Below are some records; output exactly the lines from the line with "accounting ∉ K -> goal_ok" to the line with "intros HK Hw", both ends kept, and nothing more.
*** Opening SUPPLIED DATA ***
(** The operations that leave the calls alone. *)
Lemma quiet_op_sound w o q :
  ledger = q_ledger q -> Good q -> honest w o q -> is_restart o = false -> is_call o = false ->
  sound (kinds_of o) q (run_op clock cfg w o q).
Proof.
  intros HLq Hq [Hck Hop] Hr Hc.
  destruct o; try discriminate; clear Hr Hc; cbn [run_op kinds_of op_ok] in *.
  - by_run create_sound.
  - by_run edit_sound.
  - by_run pause_sound.
  - by_run resume_sound.
  - by_run setBudget_sound.
  - by_run clearForTurn_sound.
  - by_run ApplyGoalControl_sound.
  - by_run commitGoalControl_sound.
  - split; [by apply runs_same|apply Hq].
  - split; [by apply runs_same|apply Hq].
  - by_run beginTurn_sound.
  - by_run requestCompletion_sound.
  - by_run reportBlocker_sound.
  - by_run pauseTurnFor_sound.
  - by_run resumeTurnFor_sound.
  - by apply abandonTurn_sound.
  - by_run commitGoalTerminalEvents_sound.
  - by_run pauseForCancellation_sound.
  - by_run markContinuationDelivered_sound.
  - by apply checkpoint_sound.
Qed.

End simulation.
Lemma next_locked K s s' a :
  accounting ∉ K -> goal_ok s -> g_PendingUsageAdmission s = Some a -> next_goal K (Some s) s' ->
  goal_ok s' /\ g_PendingUsageAdmission s' = Some a.
Proof.
  intros HK Hok Hp Hn. inversion Hn as [? ? He| ? ? Hm|? ? Hu]; subst.
  - split; [by eapply goal_ok_evolves|]. pose proof (evolves_accounts _ _ _ HK He) as Ha. by injection Ha as _ _ ->.
  - pose proof (ok_complete s Hok (Hm s eq_refl)). congruence.
  - pose proof (ok_available s Hok). congruence.
Qed.

Lemma write_locked L K a c c' : accounting ∉ K -> write K c c' -> locked L a c -> locked L a c'.
Proof.
  intros HK Hw (s & s0 & -> & Hok & Hok0 & Hp & Hp0 & Hun).
  inversion Hw as [? ? s' Hn|? ? s' Hn|? ? Hnone|? ? Hnone|]; subst.
  - destruct (next_locked K s s' a HK Hok Hp Hn) as [Hok' Hp']. exists s', s'.
    by rewrite (persisted_available s' (ok_available s' Hok')).
  - destruct (next_locked K s s' a HK Hok Hp Hn) as [Hok' Hp']. exists s, s'.
    by rewrite (persisted_available s' (ok_available s' Hok')).
  - specialize (Hnone s eq_refl). congruence.
  - specialize (Hnone s eq_refl). congruence.
  - exists s, s. cbn. by rewrite (persisted_available s (ok_available s Hok)).
Qed.

Lemma writes_locked L K a c c' : accounting ∉ K -> rtc (write K) c c' -> locked L a c -> locked L a c'.
Proof. intros HK. induction 1; eauto using write_locked. Qed.

Lemma covers_unrecorded L s a :
  goal_ok s -> covers L s -> g_PendingUsageAdmission s = None -> a_GoalID a = g_GoalID s ->
  a_LedgerRevision a = g_UsageLedgerRevision s + 1 ->
  forall r, r ∈ L -> l_GoalID r = a_GoalID a -> l_LedgerRevision r < a_LedgerRevision a.
Proof.
  intros Hok Hcv Hp Hid Hl r Hr Hrid. rewrite Hid in Hrid.
  destruct (cv_entries L s Hcv) as [He|(_ & x & Hx & _)]; [|congruence].
  assert (Hin : r ∈ records_of L (g_GoalID s)) by by apply records_of_elem.
  apply list_elem_of_lookup in Hin as [i Hi]. pose proof (revision_of_entry L s i r Hcv Hi).
  pose proof (lookup_lt_Some _ _ _ Hi). lia.
Qed.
*** Closing SUPPLIED DATA ***
ANSWER:
  accounting ∉ K -> goal_ok s -> g_PendingUsageAdmission s = Some a -> next_goal K (Some s) s' ->
  goal_ok s' /\ g_PendingUsageAdmission s' = Some a.
Proof.
  intros HK Hok Hp Hn. inversion Hn as [? ? He| ? ? Hm|? ? Hu]; subst.
  - split; [by eapply goal_ok_evolves|]. pose proof (evolves_accounts _ _ _ HK He) as Ha. by injection Ha as _ _ ->.
  - pose proof (ok_complete s Hok (Hm s eq_refl)). congruence.
  - pose proof (ok_available s Hok). congruence.
Qed.

Lemma write_locked L K a c c' : accounting ∉ K -> write K c c' -> locked L a c -> locked L a c'.
Proof.
  intros HK Hw (s & s0 & -> & Hok & Hok0 & Hp & Hp0 & Hun).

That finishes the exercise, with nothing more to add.